Before we send funds to the field, we work with our local partners to craft a proposal that outlines the number and types of water projects, the people who will be served and where the projects will be built. This way, we know from the start how our partner intends to spend the money you raised or donated.
We stay in close communication with our partners throughout the 21 months it takes them to build and report back on the projects. When they’re finished, our partners send us the final details on communities, populations, and GPS coordinates. Then, our staff in New York reviews and verifies the completed project reports and associated costs. We carry out a financial reconciliation and calculate the cost-per-project.
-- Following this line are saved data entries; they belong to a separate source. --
(* ===== verification/DeploymentCatalog.v ===== *)
(** The deployment catalog (utility/deployment_catalog/identity.py, filesystem_adapter.py):
    the deployment files of one directory, the identity derived from what a deployment
    trades, and the snapshot the rest of the runtime selects from.

    A directory maps names to entries; what reading an entry gives, its bytes or the text of
    an [OSError], is part of the entry. *)
From stdpp Require Import sorting.
From S2P Require Import Prelude Errors DecimalText DecimalCanonical Models Json JsonFacts JsonPretty JsonLoad Contracts.

(** * Directories *)

Inductive entry :=
| File (mode : Z) (content : list ascii)
| Unreadable (mode : Z) (error : string)
| Folder (files : gmap string (Z * (list ascii + string)))
| Special.

Notation directory := (gmap string entry).

Definition no_such_file {A} : result A := raise OSError "No such file or directory".

(** [path.read_bytes()] *)
Definition read_bytes (e : option entry) : result (list ascii) :=
  match e with
  | Some (File _ content) => Ok content
  | Some (Unreadable _ error) => raise OSError error
  | Some (Folder _) => raise OSError "Is a directory"
  | Some Special => raise OSError "No such device or address"
  | None => no_such_file
  end.

(** [path.is_file()] *)
Definition is_file (e : entry) : bool :=
  match e with File _ _ | Unreadable _ _ => true | _ => false end.

Definition is_dot (c : ascii) : bool := bool_decide (c = "."%char).

Definition hidden (name : string) : bool :=
  match name with String c _ => is_dot c | EmptyString => false end.

(** [path.stem] and [path.suffix]: cut at the last dot, when it is neither the first nor the
    last character of the name. *)
Definition stem_suffix (name : string) : list ascii * list ascii :=
  let '(extension, rest) := span (fun c => negb (is_dot c)) (reverse (chars name)) in
  match extension, rest with
  | _ :: _, dot :: (_ :: _) as before => (reverse (tail rest), dot :: reverse extension)
  | _, _ => (chars name, [])
  end.

Definition is_candidate (file : string * entry) : bool :=
  is_file file.2 && negb (hidden file.1)
  && bool_decide ((stem_suffix file.1).2 = chars ".json").

(** [_enumerate_candidates] *)
Definition candidates (dir : directory) : list (string * entry) :=
  sort_by fst (filter (fun file => is_candidate file = true) (map_to_list dir)).

(** * Identities *)

(** [str] of a decoded value, as an f-string formats it; a float has its shortest text. *)
Section formatting.

Definition hex_escape (c : ascii) : list ascii :=
  [backslash; "x"%char; hex_digit (N_of_ascii c / 16); hex_digit (N_of_ascii c mod 16)].

Definition is_unprintable (c : ascii) : bool :=
  let n := N_of_ascii c in ((n <? 32) || (127 <=? n) && (n <=? 160) || (n =? 173))%N.
(** [wp_step] reduces a [wp] goal by the rule of its head construct. *)
Ltac wp_step :=
  lazymatch goal with
  | |- wp (mret _) _ _ _ => apply wp_ret
  | |- wp (_ ≫= _) _ _ _ => apply wp_bind
  | |- wp (lift _) _ _ _ => apply wp_lift
  | |- wp (throw _ _) _ _ _ => apply wp_throw
  | |- wp (emit _) _ _ _ => apply wp_emit
  | |- wp (catch _ _) _ _ _ => apply wp_catch
  | |- wp (call _ _) _ _ _ => apply wp_call; intros ? []
  | |- wp (on_world _) _ _ _ => apply wp_on_world; intros ? []
  | |- wp (lookup_position _) _ _ _ => apply wp_call; intros ? []
  | |- wp (send_entry_package _) _ _ _ => apply wp_call; intros ? []
  | |- wp (query_recovery_state _ _) _ _ _ => apply wp_call; intros ? []
  | |- wp (apply_protection _) _ _ _ => apply wp_call; intros ? []
  | |- wp (close_position _) _ _ _ => apply wp_call; intros ? []
  | |- wp (cancel_entry_remainder _ _) _ _ _ => apply wp_call; intros ? []
  | |- wp (project_live_entry _ _) _ _ _ => apply wp_call; intros ? []
  | |- wp (project_open_trade _ _) _ _ _ => apply wp_call; intros ? []
  | |- wp (set_enabled_file _ _) _ _ _ => apply wp_call; intros ? []
  | |- wp (move_to_trash _ _) _ _ _ => apply wp_call; intros ? []
  | |- wp load_snapshot _ _ _ => apply wp_on_world; intros ? []
  | |- wp (read_original _) _ _ _ => apply wp_on_world; intros ? []
  | |- wp new_trade_cycle_id _ _ _ => apply wp_on_world; intros ? []
  | |- wp (journal _ _) _ _ _ => apply wp_journal
  | |- wp (get _) _ _ _ => apply wp_get; intros
  | |- wp (save _) _ _ _ => apply wp_save; intros
  | |- wp (assert_some ?o) _ _ _ => unfold assert_some; destruct o eqn:?
  | |- wp (match ?x with _ => _ end) _ _ _ => destruct x eqn:?
  end.

Ltac wp_go := repeat (wp_step; simpl in *; simplify_eq).
Definition decode_entry_package_response (status_code : Z) (content_type : option string)
    (content : list ascii) (request : EntryPackageRequest) : result EntryPackageResult :=
  _ ← _require_json_content_type content_type;
  payload ← _load_strict_json content;
  if status_code =? 200 then _decode_success payload request
  else
    match public_error_code status_code with
    | Some expected_code => _decode_public_error expected_code payload
    | None => raise AbiEntryPackageProtocolError "undocumented ABI HTTP status: "
    end.

(** * What the decoder raises *)

Lemma require_decimal_fails v n : raises payload_failure (require_exact_decimal_text v n).
Proof. unfold require_exact_decimal_text. fails. Qed.
Lemma require_positive_decimal_fails v n :
  raises payload_failure (require_positive_exact_decimal_text v n).
Proof. unfold require_positive_exact_decimal_text. fails. Qed.
Lemma if_present_fails {A} (o : option A) check :
  (forall a, raises payload_failure (check a)) -> raises payload_failure (if_present o check).
Proof. destruct o; simpl; auto. Qed.
#[export] Hint Resolve require_decimal_fails require_positive_decimal_fails if_present_fails : raises.

Lemma decode_wire_desired_entry_fails j : raises payload_failure (decode_wire_desired_entry j).
Proof. unfold decode_wire_desired_entry, EntryPackageWireDesiredEntry_post_init. fails. Qed.
Lemma identity_fields_fails body : raises payload_failure (identity_fields body).
Proof. unfold identity_fields. fails. Qed.
Lemma optional_item_fails body n : raises payload_failure (_optional_string body n).
Proof. apply optional_string_value_fails. Qed.
#[export] Hint Resolve decode_wire_desired_entry_fails identity_fields_fails optional_item_fails :
  raises.

Lemma decode_applied_fails body : raises payload_failure (decode_applied body).
Proof. unfold decode_applied, _require_applied_fields, EntryPackageApplied_post_init. fails. Qed.
Lemma decode_absent_fails body : raises payload_failure (decode_absent body).
Proof. unfold decode_absent, EntryPackageAbsent_post_init. fails. Qed.
Lemma decode_declined_fails body : raises payload_failure (decode_declined body).
Proof. unfold decode_declined, EntryPackageDeclined_post_init. fails. Qed.
Hint Resolve decode_applied_fails decode_absent_fails decode_declined_fails : raises.

Lemma acknowledgement_fails payload request : raises payload_failure (acknowledgement payload request).
Proof. unfold acknowledgement. fails. Qed.

Lemma decode_details_fails items : raises payload_failure (decode_details items).
Proof. induction items as [|d items IH]; simpl; [done|]. fails. Qed.
Hint Resolve decode_details_fails : raises.

Lemma validation_details_fails j : raises payload_failure (_decode_validation_details j).
Proof. unfold _decode_validation_details. fails. Qed.
Hint Resolve validation_details_fails : raises.

Lemma public_error_raises code payload :
  raises (of_class AbiEntryPackageProtocolError) (_decode_public_error code payload).
Proof. apply except_decode_failure_raises. fails. Qed.

Lemma success_raises payload request :
  raises (of_class AbiEntryPackageProtocolError) (_decode_success payload request).
Proof.
  unfold _decode_success.
  apply raises_bind; [apply except_decode_failure_raises, acknowledgement_fails|]. intros a _. fails.
Qed.

(** The errors of the port, or what the model cannot represent. *)
Definition package_error (e : exn) : Prop :=
  exn_cls e = AbiEntryPackageProtocolError \/ e = outside_model.

Lemma protocol_package_error {A} (r : result A) :
  raises (of_class AbiEntryPackageProtocolError) r -> raises package_error r.
Proof. intros Hr. eapply raises_weaken; [exact Hr|]. by left. Qed.

Lemma load_package_error content : raises package_error (_load_strict_json content).
Proof. apply load_strict_json_raises. Qed.

Hint Resolve load_package_error : raises.
Hint Extern 1 (raises package_error _) => apply protocol_package_error : raises.
Hint Resolve require_json_content_type_raises success_raises public_error_raises : raises.
Hint Extern 1 (package_error _) => by left : raises.

(** An acknowledgement satisfies the contract of its class. *)
Definition valid_answer (r : EntryPackageResult) : Prop :=
  match r with
  | EpApplied a => EntryPackageApplied_post_init a = Ok a /\
      EntryPackageWireDesiredEntry_post_init (ea_applied_desired_entry a) =
        Ok (ea_applied_desired_entry a)
  | EpAbsent a => EntryPackageAbsent_post_init a = Ok a
  | EpDeclined d => EntryPackageDeclined_post_init d = Ok d
  | _ => True
  end.

Lemma wire_entry_valid j e : decode_wire_desired_entry j = Ok e ->
  EntryPackageWireDesiredEntry_post_init e = Ok e.
Proof.
  unfold decode_wire_desired_entry. intros H. ok_inv H. pose proof H as H'.
  unfold EntryPackageWireDesiredEntry_post_init in H'. by ok_inv H'.
Qed.

Lemma acknowledgement_valid payload request r :
  acknowledgement payload request = Ok r -> valid_answer r /\ acknowledged_identity r <> None /\
  (forall d, r = EpDeclined d -> er_desired_entry request <> None).
Proof.
  unfold acknowledgement. intros H. ok_inv H. repeat case_decide; ok_inv H; try done.
  - unfold decode_applied in Hok0. ok_inv Hok0. destruct a2 as [id cycle]. ok_inv Hok0.
    apply wire_entry_valid in Hok4. pose proof Hok0 as Hv.
    unfold EntryPackageApplied_post_init in Hv. by ok_inv Hv.
  - unfold decode_absent in Hok0. ok_inv Hok0. destruct a2 as [id cycle].
    pose proof Hok0 as Hv. unfold EntryPackageAbsent_post_init in Hv. by ok_inv Hv.
  - unfold decode_declined in Hok1. ok_inv Hok1. destruct a3 as [id cycle]. ok_inv Hok1.
    pose proof Hok1 as Hv. unfold EntryPackageDeclined_post_init in Hv. ok_inv Hv.
    split_and!; try done. intros d _ Hn. apply require_Ok in Hok0. by rewrite Hn in Hok0.
Qed.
Our water project costs can be broken down into hardware and software:
The physical materials used to build projects, such as pipes, cement, hand pumps, etc.
Sometimes we pipe water down from remote mountain springs. Other times, we team up with a community to dig a well by hand in the center of the village. To find the hardware cost of your project, we add up all the material costs of that type of technology and then divide by the number of projects we funded in that period of time.
Building a water project is one thing, but maintaining a project over time is an essential part of each charity: water project too. This is what we call the “software” of a water project:
Training: Managing the water project includes maintenance costs, community mobilization, and establishment of water committees. Our partners also engage with communities to promote the use of latrines. Another thing that is crucial in these communities is hygiene training, which includes hand washing, disinfection, and safe water storage.
Reporting: Every so often, we replenish our partners’ reporting materials so we can make sure the data we get from them is accurate and collected efficiently. This means buying new GPS devices and simple digital cameras, as well as covering the travel costs to get to each project. We divide these costs out, so your project might include small amounts for reporting needs.
Labor: The success of our projects requires the expertise, attention, and labor of more than 1,600 in-country staff around the world.
Skilled masons, engineers, geologists, hydrogeologists, drillers, and drivers work together to implement charity: water projects. While a fair wage for local staff is often a fraction of what we’d expect someone to earn working in the U.S., we do pro-rate local labor costs across water projects and we account for part of their total software costs.
Rest assured, true to our 100% model, we never use your funds to pay the charity: water staff in New York (or our flights to the field).
*Keep in mind, costs can greatly vary across time, region and water project technology. For example, your hand-dug well may cost the same as another fundraiser’s hand-dug well built in the same period of time in the same country – although the number of people served may be different. But it won’t cost the same as a spring protection system, drilled well, or a rainwater catchment system because these technologies each have their own costs. And it won’t cost exactly the same as a hand-dug well that was built by a different partner, in a different country, or in a different timeframe.